REQUIRED WORK :: Only the lines that include "Import" should be copied from the data below.

INFORMATION ::
Lemma key_run_before k times ks :
  Sorted.StronglySorted Z.le (last k :: times) -> 0 <= id k < 2 ^ 31 -> key_run k times = Ok ks ->
  Forall (key_before k) ks /\ Forall (fun k => 0 <= id k < 2 ^ 31 /\ last k ∈ times) ks /\ NoDup ks.
Proof.
  revert k ks. induction times as [|time times IH]; intros k ks Hs Hi; cbn [key_run].
  { intros [= <-]. split; [constructor|]. split; constructor. }
  apply Sorted.StronglySorted_inv in Hs as [Hs Hall]. apply Forall_cons in Hall as [Hle Hall].
  destruct (key_next k time) as [k1|e|] eqn:E; try done. cbn [mbind result_bind].
  destruct (key_next_before k time k1 Hle Hi E) as (Hb & Hi1 & Hl1).
  destruct (key_run k1 times) as [ks1|e|] eqn:E1; try done. intros [= <-].
  destruct (IH k1 ks1) as (Hb1 & Hr1 & Hn1); [by rewrite Hl1|done|done|].
  split; [|split].
  - constructor; [done|]. eapply Forall_impl; [exact Hb1|]. unfold key_before in *. lia.
  - constructor; [split; [done|]; rewrite Hl1; by left|].
    eapply Forall_impl; [exact Hr1|]. intros x [? ?]. split; [done|]. by right.
  - constructor; [|done]. intros Hin. rewrite Forall_forall in Hb1. specialize (Hb1 _ Hin).
    unfold key_before in Hb1. lia.
Qed.

Lemma key_text_inj k k' thread thread' :
  0 <= id k < 2 ^ 32 -> 0 <= id k' < 2 ^ 32 -> 0 <= last k < 2 ^ 64 -> 0 <= last k' < 2 ^ 64 ->
  0 <= thread < 2 ^ 64 -> 0 <= thread' < 2 ^ 64 ->
  key_text k thread = key_text k' thread' -> k = k' /\ thread = thread'.
Proof.
  intros Hi Hi' Hl Hl' Ht Ht' E. unfold key_text in E.
  apply app_inj_1 in E as [E1 E]; [|by rewrite !le_bytes_length].
  apply app_inv_head in E. apply app_inj_1 in E as [E2 E]; [|unfold Codec.le64; by rewrite !le_bytes_length].
  apply app_inv_head in E.
  apply (f_equal Codec.le_value) in E1, E2, E. rewrite !le_value_64 in E2, E by done.
  rewrite !le_value_bytes in E1 by (cbn; lia). destruct k, k'. cbn in *. by subst.
Qed.

(** C33: no two files of the cache get the same key: the texts that a thread's calls digest,
    over times that do not go back, are pairwise distinct, and distinct from those of any
    other thread, so that equal keys are a collision of MD5. *)
Theorem unique_keys k times ks thread :
  Sorted.StronglySorted Z.le (last k :: times) -> Forall (fun time => 0 <= time < 2 ^ 64) times ->
  0 <= id k < 2 ^ 31 -> 0 <= thread < 2 ^ 64 -> key_run k times = Ok ks ->
  NoDup (map (fun k => key_text k thread) ks) /\
  (forall k' thread', 0 <= id k' < 2 ^ 31 -> 0 <= last k' < 2 ^ 64 -> 0 <= thread' < 2 ^ 64 -> thread' <> thread ->
     key_text k' thread' ∉ map (fun k => key_text k thread) ks) /\
  (forall md5 k1 k2, k1 ∈ ks -> k2 ∈ ks -> (forall s, length (md5 s) = 16%nat) ->
     HashUtils.hexMD5 md5 (key_text k1 thread) = HashUtils.hexMD5 md5 (key_text k2 thread) ->
     k1 = k2 \/ (key_text k1 thread <> key_text k2 thread /\ md5 (key_text k1 thread) = md5 (key_text k2 thread))).
Proof.
  intros Hs Ht Hi Hth E. destruct (key_run_before k times ks Hs Hi E) as (_ & Hr & Hn).
  assert (Hrange : forall k, k ∈ ks -> 0 <= id k < 2 ^ 31 /\ 0 <= last k < 2 ^ 64).
  { intros x Hx. rewrite Forall_forall in Hr. rewrite Forall_forall in Ht. destruct (Hr x Hx) as [? Hl]. split; [done|by apply Ht]. }
  split; [|split].
  - apply NoDup_fmap_2_strong; [|done]. intros x y Hx Hy Exy.
    destruct (Hrange x Hx), (Hrange y Hy). apply key_text_inj in Exy as [? _]; (done || lia).
  - intros k' thread' Hi' Hl' Ht' Hne Hin. apply list_elem_of_fmap in Hin as (x & Ex & Hx).
    destruct (Hrange x Hx). apply key_text_inj in Ex as [_ ?]; (done || lia).
  - intros md5 k1 k2 H1 H2 Hlen Eh. apply hexMD5_inj in Eh; [|done..].
    destruct (decide (key_text k1 thread = key_text k2 thread)) as [Et|Et]; [left|by right].
    destruct (Hrange k1 H1), (Hrange k2 H2). apply key_text_inj in Et as [? _]; (done || lia).
Qed.

Lemma unique_keys_witness :
  exists ks, key_run (key_init 1000) [1000; 1000; 1001] = Ok ks /\ NoDup (map (fun k => key_text k 7) ks).
Proof.
  eexists. split; [reflexivity|].
  apply (unique_keys (key_init 1000) [1000; 1000; 1001]).
  - repeat constructor; discriminate.
  - repeat constructor; (discriminate || reflexivity).
  - cbn. split; [discriminate|reflexivity].
  - split; [discriminate|reflexivity].
  - reflexivity.
Defined.
End Keys.

(** ** The waiting requests *)

Section Retries.
Context {I S : Type} {DB : DataBufferImpl I} {IO : IOStream S} (md5 : bytes -> bytes).
Context (filename : I -> option bytes) (open_file : bytes -> gmap nat I -> result (gmap nat I * DataBuffer)).
Context (link : bytes -> bytes -> bool).
Import FileCache.
Implicit Types (c : FileCache.t I) (r : Request.t S).

(** Every request that waits has been tried [1 .. max_retries_] times, and every one that runs
    from the cache at most [max_retries_] times; those that wait are in the order of their times. *)
Record cache_ok c : Prop := {
  ok_max : 0 <= max_retries_ c < 2 ^ 31;
  ok_waiting : Forall (fun x => 1 <= retries x.2 <= max_retries_ c) (waiting_ c);
  ok_order : Sorted.StronglySorted (fun x y => x.1 <= y.1) (waiting_ c);
  ok_active : Forall (fun x => 0 <= x.2 <= max_retries_ c) (active_ c)
}.

Definition same_cache c c' : Prop :=
  max_retries_ c' = max_retries_ c /\ waiting_ c' = waiting_ c /\ active_ c' = active_ c.

Lemma same_ok c c' : same_cache c c' -> cache_ok c -> cache_ok c'.
Proof. intros (E1 & E2 & E3) [H1 H2 H3 H4]. split; by rewrite ?E1, ?E2, ?E3. Qed.

(** Computations that leave the table, the queue and the limit alone. *)
Definition keeps {A} (p : prog (FileCache.t I) A) : Prop := forall c c' res, p c = Some (c', res) -> same_cache c c'.

Lemma keeps_bind {A B} (p : prog (FileCache.t I) A) (f : A -> prog _ B) :
  keeps p -> (forall a, keeps (f a)) -> keeps (p ≫= f).
Proof.
  intros Hp Hf c c' res. unfold mbind, prog_bind. destruct (p c) as [[c1 [a|e|]]|] eqn:E; try done.
  - intros E2. destruct (Hp _ _ _ E) as (? & ? & ?), (Hf a _ _ _ E2) as (? & ? & ?).
    unfold same_cache. intuition congruence.
  - intros [= <- <-]. by eapply Hp.
  - intros [= <- <-]. by eapply Hp.
Qed.

Lemma keeps_pure {A} (p : prog (FileCache.t I) A) :
  (forall c, exists res, p c = Some (c, res)) -> keeps p.
Proof. intros H c c' res. destruct (H c) as [res' ->]. by intros [= <- <-]. Qed.

Lemma keeps_ret {A} (a : A) : keeps (ret a).
Proof. apply keeps_pure. intros c. by eexists. Qed.
Lemma keeps_gets {A} (f : FileCache.t I -> A) : keeps (gets f).
Proof. apply keeps_pure. intros c. by eexists. Qed.
Lemma keeps_log e : keeps (log (I := I) e).
Proof. intros c c' res. by intros [= <- <-]. Qed.
Lemma keeps_key thread : keeps (generateUniqueKey (I := I) md5 thread).
Proof. intros c c' res. unfold generateUniqueKey. by destruct (key_next _ _); intros [= <- <-]. Qed.
Lemma keeps_open key : keeps (createFileBuffer open_file key).
Proof. intros c c' res. unfold createFileBuffer. by destruct (open_file _ _) as [[]|e|]; intros [= <- <-]. Qed.
Lemma keeps_serialize r buffer : keeps (serialize_request r buffer).
Proof. intros c c' res. unfold serialize_request. by destruct (Codec.serialize _ _ _ _) as [[]|e|]; intros [= <- <-]. Qed.
Lemma keeps_parse buffer : keeps (parse_request (S := S) buffer).
Proof. intros c c' res. unfold parse_request. by destruct (Codec.parse _ _ _) as [[]|e|]; intros [= <- <-]. Qed.
Lemma log_run_ok es l l' os os' : run l es = Some (l', os') -> log_ok l os -> log_ok l' (os ++ os').
Proof.
  revert l os os'. induction es as [|e es IH]; cbn [run]; intros l os os' H Hok.
  - injection H as <- <-. by rewrite app_nil_r.
  - destruct (step l e) as [[l1 o1]|] eqn:E; [|done]. cbn in H.
    destruct (run l1 es) as [[l2 o2]|] eqn:Er; [|done]. injection H as <- <-. rewrite app_assoc.
    eapply IH; [done|]. by eapply log_step_ok.
Qed.

(** C21: A file that is logged to, after any execution: every line that was queued is finished,
    taken by the writing thread or still in the queue, each once and in the order of logging;
    the file holds the finished lines one after the other, and then what has been written of
    the current one, also when [write] takes a line in several pieces. A line is cut short, or
    left out, only after a failure (a [write] that fails, or a file that could not be opened). *)
Theorem log_written mkdir isWritable open_ config xpath l0 es l os :
  create mkdir isWritable open_ config xpath = Ok l0 -> run l0 es = Some (l, os) ->
  exists parts finished,
    queued os = finished ++ held l ++ queue_ l /\
    Forall2 prefix parts finished /\
    file l = concat parts ++ current l /\
    (Failed ∉ os -> parts = finished).
Proof.
  intros Hc Hr. assert (Hok : log_ok l0 []).
  { unfold create in Hc. do 2 (destruct (asString config _); try done; cbn in Hc). destruct (Logger.stringToLevel _); try done.
    cbn [mbind result_bind] in Hc. destruct (FileSystemUtils.createDirectories _ _).2; try done. cbn in Hc.
    destruct (negb _); [done|]. unfold openFile in Hc. destruct (_ =? 0); [|done]. injection Hc as <-.
    split; [|done]. exists [], []. split_and!; by try apply Forall2_nil. }
  apply (log_run_ok _ _ _ _ _ Hr) in Hok as [H _]. exact H.
Qed.
End Written.

(** ** The text of a line *)

Section Text.
Import Logger.

Definition no_percent (s : bytes) : Prop := Forall (fun c => beqb c "%"%byte = false) s.

Lemma printf_plain s f args : no_percent s -> printf (s ++ f) args = t ← printf f args; Ok (s ++ t).
Proof.
  unfold no_percent. induction 1 as [|c s Hc _ IH]; cbn; [|rewrite Hc, IH]; by destruct (printf f args).
Qed.

Lemma printf_all s args : no_percent s -> printf s args = Ok s.
Proof. intros H. pose proof (printf_plain s [] args H) as E. rewrite app_nil_r in E. rewrite E. cbn. by rewrite app_nil_r. Qed.

(** What follows a complete format without conversions is copied. *)
Lemma printf_then n f args t s :
  (length f <= n)%nat -> printf f args = Ok t -> no_percent s -> printf (f ++ s) args = Ok (t ++ s).
Proof.
  intros Hn Ht Hs. revert f args t Hn Ht. induction n as [|n IH]; intros [|c f] args t Hn Ht; cbn in Hn; try lia.
  1, 2: cbn in Ht; injection Ht as <-; by apply printf_all.
  cbn in Ht |- *. destruct (beqb c "%"%byte).
  - destruct f as [|d f]; [done|]. cbn in Hn |- *.
    destruct (beqb d "%"%byte); [|destruct (beqb d "s"%byte); [|destruct (_ || _); [|done]]].
    + destruct (printf f args) as [t'|e|] eqn:E; try done. injection Ht as <-. by rewrite (IH f args t') by (done || lia).
    + destruct args as [|[x|x] args]; try done. destruct (printf f args) as [t'|e|] eqn:E; try done. injection Ht as <-.
      rewrite (IH f args t') by (done || lia). cbn. by rewrite app_assoc.
    + destruct args as [|[x|x] args]; try done. destruct (printf f args) as [t'|e|] eqn:E; try done. injection Ht as <-.
      rewrite (IH f args t') by (done || lia). cbn. by rewrite app_assoc.
  - destruct (printf f args) as [t'|e|] eqn:E; try done. injection Ht as <-. by rewrite (IH f args t') by (done || lia).
Qed.

Lemma no_percent_app a b : no_percent a -> no_percent b -> no_percent (a ++ b).
Proof. apply Forall_app_2. Qed.

Lemma match_snoc {A} (l : list A) a : match l ++ [a] with [] => None | _ => Some (l ++ [a]) end = Some (l ++ [a]).
Proof. by destruct l. Qed.

#[local] Ltac no_percent := repeat apply no_percent_app; first [assumption|repeat constructor].

(** The line of a message: the time, the level and the text of the message, as configured, when
    the format fits. *)
Lemma log_line_text l timestr level format args text :
  FileLogger.fd_ l = true -> less level (FileLogger.level_ l) = false ->
  no_percent timestr -> (length timestr + length format <= 500)%nat -> printf (c_str format) args = Ok text ->
  FileLogger.log_line l timestr level format args =
    Ok (Some ((if FileLogger.print_time_ l then timestr ++ lit " " else []) ++
              (if FileLogger.print_level_ l then levelToString level ++ lit ": " else []) ++ text ++ [Byte.x0a])).
Proof.
  intros Hfd Hl Ht Hn Hp. unfold FileLogger.log_line, FileLogger.prepareFormat. rewrite Hl, Hfd. cbn [negb].
  assert (Hc : (length (c_str format) <= length format)%nat).
  { unfold c_str. clear. induction format as [|c f IH]; cbn; [lia|]. destruct (negb _); cbn; lia. }
  assert (Hlv : (length (levelToString level) <= 5)%nat) by (by destruct level; cbn; lia).
  assert (Hnl : no_percent (levelToString level)) by (by destruct level; repeat constructor).
  assert (Hpn : printf (c_str format ++ [Byte.x0a]) args = Ok (text ++ [Byte.x0a])) 
    by (apply (printf_then _ _ _ _ _ (le_n _)); [done|repeat constructor]).
  destruct (FileLogger.print_time_ l), (FileLogger.print_level_ l); cbn [app];
    rewrite take_ge by (repeat (rewrite length_app || cbn [length lit]); cbn; lia).
  1: rewrite (app_assoc (levelToString level)), (app_assoc (lit " ")), (app_assoc timestr).
  2: rewrite (app_assoc timestr). 3: rewrite (app_assoc (levelToString level)).
  all: rewrite ?printf_plain by no_percent; rewrite Hpn; cbn.
  all: rewrite ?(app_assoc _ text), match_snoc, <- ?app_assoc; cbn; by rewrite <- ?app_assoc.
Qed.
End Text.

(** ** The system's log gets every line *)

Section Lines.
Import Logger SyslogLogger.

Lemma c_str_zeros s n : mem Byte.x00 s = false -> c_str (s ++ repeat Byte.x00 n) = s.
Proof.
  induction s as [|c s IH]; cbn.
  - by destruct n.
  - intros [Hc Hs]%orb_false_iff. unfold c_str in IH |- *. cbn.
    assert (E : beqb c Byte.x00 = false).
    { destruct (beqb c Byte.x00) eqn:E; [|done]. apply beqb_true in E as ->. done. }
    rewrite E. cbn. by rewrite IH.
Qed.

Lemma split_on_zeros s n : map c_str (split_on Byte.x0a (s ++ repeat Byte.x00 n)) = map c_str (split_on Byte.x0a s).
Proof.
  induction s as [|c s IH]; cbn.
  - rewrite split_on_none by (induction n as [|n IH]; [done|exact IH]). cbn. f_equal. by apply (c_str_zeros []).
  - destruct (beqb c Byte.x0a); cbn; [by rewrite IH|].
    pose proof (split_on_not_nil Byte.x0a (s ++ repeat Byte.x00 n)) as H1.
    pose proof (split_on_not_nil Byte.x0a s) as H2.
    destruct (split_on Byte.x0a (s ++ _)) as [|x xs]; [done|]. destruct (split_on Byte.x0a s) as [|y ys]; [done|].
    cbn in IH |- *. injection IH as Ex Exs. rewrite Exs. f_equal. unfold c_str. cbn.
    destruct (negb _); [|done]. f_equal. exact Ex.
Qed.

Lemma split_on_free c s : Forall (fun x => mem c x = false) (split_on c s).
Proof.
  induction s as [|a s IH]; cbn; [by repeat constructor|].
  destruct (beqb a c) eqn:E; [by constructor|].
  destruct (split_on c s) as [|x xs]; inversion_clear IH as [|? ? Hx Hxs]; constructor; try done; cbn.
  all: rewrite beqb_false in E; rewrite (proj2 (beqb_false _ _)) by congruence; done.
Qed.

Lemma split_on_mem z c s : mem z s = false -> Forall (fun x => mem z x = false) (split_on c s).
Proof.
  induction s as [|a s IH]; cbn; [by repeat constructor|]. intros [Ha Hs]%orb_false_iff. specialize (IH Hs).
  destruct (beqb a c); [by constructor|].
  destruct (split_on c s) as [|x xs]; inversion_clear IH as [|? ? Hx Hxs]; constructor; try done; cbn; by rewrite Ha.
Qed.

Lemma mapM_ok {A B} (f : A -> result B) (g : A -> B) xs : (forall x, f x = Ok (g x)) -> mapM f xs = Ok (map g xs).
Proof. intros Hf. induction xs as [|x xs IH]; [done|]. cbn. rewrite Hf. cbn. by rewrite IH. Qed.

Lemma printf_ident pre tmp : no_percent pre -> printf (pre ++ lit ": %s") [AStr tmp] = Ok (pre ++ lit ": " ++ c_str tmp).
Proof. intros H. rewrite printf_plain by done. cbn. by rewrite app_nil_r. Qed.

(** A message that the level admits, of a text below 10240 characters, gives the system's
    log, with the priority of the level, one entry for each of its lines, in order, under the
    identifier and, when it is configured and known, the request's: the entries' texts joined
    by newlines are the text of the message, so a text that ends with a newline has an empty
    entry at its end. *)
Theorem syslog_entries l level format args text :
  less level (level_ l) = false -> printf (c_str format) args = Ok text ->
  mem Byte.x00 text = false -> (length text < FORMATTED)%nat ->
  no_percent (ident_ l) -> mem Byte.x00 (ident_ l) = false ->
  (forall id, threadIdent_ l = Some id -> no_percent id /\ mem Byte.x00 id = false) ->
  exists lines,
    log l level format args = Ok (map (fun x =>
      (toSyslogPriority level,
       ident_ l ++ (if requestSpecificIdent_ l
                    then match threadIdent_ l with Some id => lit ":" ++ id | None => [] end else []) ++
       lit ": " ++ x)) lines) /\
    join [Byte.x0a] lines = text /\ Forall (fun x => mem Byte.x0a x = false) lines.
Proof.
  intros Hl Ht Hn Hs Hip Hin Hid. exists (split_on Byte.x0a text). split_and!.
  2: apply join_split_on. 2: apply split_on_free.
  set (pre := ident_ l ++ if requestSpecificIdent_ l
              then match threadIdent_ l with Some id => lit ":" ++ id | None => [] end else []).
  assert (Hf : format_ident l = pre ++ lit ": %s").
  { unfold format_ident, pre. destruct (requestSpecificIdent_ l), (threadIdent_ l); rewrite <- ?app_assoc; done. }
  assert (Hpre : no_percent pre /\ mem Byte.x00 pre = false).
  { unfold pre. destruct (requestSpecificIdent_ l), (threadIdent_ l) as [id|]; rewrite ?app_nil_r; try done.
    destruct (Hid id eq_refl) as [H1 H2]. split; [apply no_percent_app; [done|by constructor]|].
    rewrite mem_app, Hin. exact H2. }
  destruct Hpre as [Hpp Hpn]. unfold log. rewrite Hl, Ht. cbn [negb mbind result_bind].
  rewrite (mapM_ok _ (fun tmp => (toSyslogPriority level, pre ++ lit ": " ++ c_str tmp))).
  2: { intros tmp. rewrite Hf, c_str_id by (rewrite mem_app, Hpn; done). by rewrite printf_ident. }
  f_equal. unfold formatted. rewrite take_ge by lia.
  transitivity (map (fun x => (toSyslogPriority level, pre ++ lit ": " ++ x))
                  (map c_str (split_on Byte.x0a (text ++ repeat Byte.x00 (FORMATTED - length text))))).
  { by rewrite map_map. }
  rewrite split_on_zeros, map_map. apply map_ext_Forall.
  pose proof (split_on_mem Byte.x00 Byte.x0a text Hn) as HF. induction HF as [|x xs Hx _ IH]; constructor; [|done].
  rewrite c_str_id by done. unfold pre. by rewrite <- app_assoc.
Qed.
End Lines.

(** ** Examples *)

Section Examples.
Import Logger FileLogger.

Definition demo_config : Config := MkConfig
  (fun key => if str_eqb key (lit "x/file") then Some (lit "/var/log/app.log")
              else if str_eqb key (lit "x/level") then Some (lit "info")
              else if str_eqb key (lit "x/print-time") then Some (lit "no") else None)
  (fun _ => 0%nat).

Definition demo_logger : FileLogger.t := MkFileLogger INFO (lit "/var/log/app.log") 436 (lit "[%Y/%m/%d %T]") true false true false []
  Checking [].

(** All directories can be made, and the file opened. *)
Definition demo_create : result FileLogger.t := create (fun _ _ => 17) (fun _ => true) (fun _ _ => 0) demo_config (lit "x").

(** The thread waits; two messages of three are admitted; the first line is written in two
    pieces. *)
Definition demo_events : list FileLogger.event :=
  [EThread 0; EThread 0; ELog [] ERROR (lit "%s: %d") [AStr (lit "x"); AInt 7]; ELog [] DEBUG (lit "no") [];
   EThread 0; ELog [] INFO (lit "ok") []; EThread 0; EThread 4; EThread 8].

Definition demo_after : FileLogger.t :=
  MkFileLogger INFO (lit "/var/log/app.log") 436 (lit "[%Y/%m/%d %T]") true false true false [lit "INFO: ok" ++ [Byte.x0a]]
    (Writing 12 [lit "ERROR: x: 7" ++ [Byte.x0a]]) (lit "ERROR: x: 7" ++ [Byte.x0a]).

Definition demo_obs : list obs := [Queued (lit "ERROR: x: 7" ++ [Byte.x0a]); Queued (lit "INFO: ok" ++ [Byte.x0a])].

Lemma demo_created : demo_create = Ok demo_logger.
Proof. reflexivity. Qed.

Lemma demo_run : run demo_logger demo_events = Some (demo_after, demo_obs).
Proof. reflexivity. Qed.

Lemma log_written_witness :
  demo_create = Ok demo_logger /\
  exists parts finished, queued demo_obs = finished ++ held demo_after ++ queue_ demo_after /\
    Forall2 prefix parts finished /\ file demo_after = concat parts ++ current demo_after /\
    (Failed ∉ demo_obs -> parts = finished).
Proof.
  split; [exact demo_created|]. exact (log_written (fun _ _ => 17) (fun _ => true) (fun _ _ => 0) demo_config (lit "x") _ _ _ _ demo_created demo_run).
Defined.
Definition held th : nat := if holder_ th then 1 else 0.
Definition counted (k : nat) th : nat := if incremented_ th then if decide (endpoint th = k) then 1 else 0 else 0.
Definition at_endpoint (k : nat) th : nat := if decide (endpoint th = k) then 1 else 0.

(** The threads of an end point that are busy, and the threads that have a holder. *)
Definition busy s (k : nat) : nat := sum_list_with (counted k) (threads_ s).
Definition holding s : nat := sum_list_with held (threads_ s).

Record threads_ok s0 s : Prop := {
  tk_busy : forall k e, endpoints_ s !! k = Some e -> Endpoint.busy_count_ e = Z.of_nat (busy s k);
  tk_held : use_count s = 1 + Z.of_nat (holding s);
  tk_flags : forall th, th ∈ threads_ s -> thread_ok th = true /\ (endpoint th < length (endpoints_ s))%nat;
  tk_threads : map endpoint (threads_ s) = map endpoint (threads_ s0);
  tk_endpoints : map Endpoint.threads_ (endpoints_ s) = map Endpoint.threads_ (endpoints_ s0)
}.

ANSWER AREA ::
Import FileCache.
Import Logger.
Import Logger SyslogLogger.
Import Logger FileLogger.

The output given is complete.